社会インフラの維持・管理を怠ってはならない。
米メディアによると、歩道橋はフロリダ国際大に隣接し、交通量の多い幹線道路の上に10日に設置されたばかりだった。幹線道路を渡ろうとした学生が死亡した昨年の事故を受け、地元の会社が来年の開通に向けて建設を進めていたという。
在マイアミ日本総領事館によると、15日夜の時点で日本人が巻き込まれたとの情報はなく、確認を進めている。
AP通信によると、歩道橋はコンクリート製で全長約53メートル、重さ950トン。フロリダ国際大の学生数は約5万5000人で、事故発生時は春休み期間だった。
歩道橋が崩落した際、近くにいた警察官は「爆弾が爆発したような音が聞こえた」と振り返った。
米国では2007年8月、中西部ミネソタ州ミネアポリスで13人が死亡、140人以上が負傷する橋崩落事故が発生している>(以上「共同」より引用)
フロリダ州マイアミの歩道橋落下事故で9名もの人命が失われた。コンクリート橋で完成したばかりだったというから強度不足によるものだったのだろう。
日本でも無数の橋があって日々多くの人が利用している。国や地方自治体で適正に維持・管理しているとは思うが、それらすべての橋の安全確認を実施すべきだ。
最近は新幹線の高架から剥離したコンクリートの塊が落下したとの報道がないが、全国の高架がすべて維持・管理されているからなのだろうか。指摘するまでもないが、日本の道路インフラは昭和30年代から急速に整備された。
東海道新幹線が完成したのは先の東京オリンピック直前だった。既に50年が経過しようとしている。耐用年数が経過して劣化した橋梁は徐々に更新されているようだが、通過する車も完成当時には想像できないほどの重々量の巨大トラックが頻繁に通過している。
建造・構築物は必ず劣化して、いつかは崩壊する。社会インフラは造っただら、それで終わりではない。適正な維持・管理を行い、それでも劣化が進行したなら更新しなければならない。
小泉時代に公共事業費をかつての半分以下に削減して以来そのままだが、公共事業を「悪の巣窟」とみなして叩くだけではいけない。適正な競争入札が実施され、適切な工事が実施され、社会インフラが安心できる状態に保つ必要があるのはいうまでもない。

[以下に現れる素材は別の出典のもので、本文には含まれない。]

(** * Stories editor store: reducers and the right-click wrapper

    A shallow embedding of the reducers of the stories editor store
    ([animations], [currentPage], [blocks]) and of the
    [withRightClickHandler] higher-order component, with the properties
    stated about them.

    Conventions of the embedding.
    - A JavaScript value that is a string or [undefined] is an
      [option string]; [None] is [undefined].  An absent property reads as
      [undefined], so an absent property and a property holding
      [undefined] are both [None].
    - Numbers that the code only stores (duration, delay) are [Z].
    - An object used as a dictionary ([animationOrder]) is a [gmap] keyed by
      the property name; arrays are lists and [arr[i].f = v] is [alter].
    - Identifiers (of pages, of entries, of blocks) are the editor's client
      ids: strings, or [undefined] where an action leaves the field out.
      A page key naming a member of [Object.prototype]
      ([Js.inheritedKeys]) for which the state has no entry of its own is
      outside the model: there [animationOrder[ page ]] reads the
      inherited member, not [undefined], and every recognised action
      throws.  Statements about when a call throws or succeeds carry the
      exclusion as a hypothesis.
    - The state is a tree: no array and no entry object occurs twice in it.
      The reducer updates the page's array in place; the array it works on
      is the one the prior state holds, so what a thrown exception leaves
      behind is the prior state with that array as updated so far.
    - A reducer call ends in one of three ways, kept apart by [outcome]:
      it hands back the very reference it received, it returns another
      value, or it throws. *)

From stdpp Require Import gmap strings list fin_maps pretty.

Local Open Scope Z_scope.

(** ** JavaScript helpers *)

Module Js.

(** [if ( x )] on a string-or-undefined value: [undefined] and the empty
    string are falsy. *)
Definition truthy (x : option string) : bool :=
  match x with
  | Some s => negb (String.eqb s "")
  | None => false
  end.

(** Property key of a value used in [obj[ x ]]. *)
Definition key (x : option string) : string := default "undefined" x.

(** The property names every object literal inherits from
    [Object.prototype].  For such a key, [obj[ key ]] on an object without
    an own property of that name reads the inherited member (a function,
    or the prototype itself) and not [undefined]. *)
Definition inheritedKeys : list string :=
  [ "constructor"; "hasOwnProperty"; "isPrototypeOf"; "propertyIsEnumerable";
    "toLocaleString"; "toString"; "valueOf"; "__proto__";
    "__defineGetter__"; "__defineSetter__"; "__lookupGetter__";
    "__lookupSetter__" ].

(** [Array.prototype.findIndex]; [None] stands for the result [-1]. *)
Fixpoint findIndex {A : Type} (p : A → bool) (l : list A) : option nat :=
  match l with
  | [] => None
  | x :: l' => if p x then Some 0%nat else S <$> findIndex p l'
  end.

(** [Array.prototype.indexOf] on an array of strings, with the numeric
    result of the source ([-1] when absent). *)
Fixpoint indexOf (l : list string) (x : option string) : Z :=
  match l with
  | [] => -1
  | y :: l' =>
      if bool_decide (Some y = x) then 0
      else let r := indexOf l' x in if bool_decide (r = -1) then -1 else r + 1
  end.

(** Start position of [splice]: a negative start counts from the end, and
    the result is clamped to the array. *)
Definition actualStart (len : nat) (start : Z) : nat :=
  if bool_decide (start < 0) then Z.to_nat (Z.max (Z.of_nat len + start) 0)
  else Z.to_nat (Z.min start (Z.of_nat len)).

(** [Array.prototype.splice( start, deleteCount, ...items )]: the array
    after the call and the array of removed elements. *)
Definition splice {A : Type} (l : list A) (start deleteCount : Z)
    (items : list A) : list A * list A :=
  let s := actualStart (length l) start in
  let d := Z.to_nat (Z.min (Z.max deleteCount 0) (Z.of_nat (length l - s))) in
  (take s l ++ items ++ drop (s + d) l, take d (drop s l)).

(** Keys visited by [for ( const k in arr )]: the indices, as strings. *)
Definition keys {A : Type} (l : list A) : list string :=
  (λ k : nat, pretty k) <$> seq 0 (length l).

質の高い土木・建設技術者の育成と新工法を絶えず研究模索する体制こそ、山河に富む日本の国土に暮らす国民の安全確保には必要だ。土木工事は決してローテクであってはならない。
日本でも笹子トンネルの天井版崩落事故で多数の死傷者を出したことがある。社会インフラは国民の利便性と安全性に資すべく建設・築造された。その安全性の確保の努力を一瞬たりとも怠ってはならない。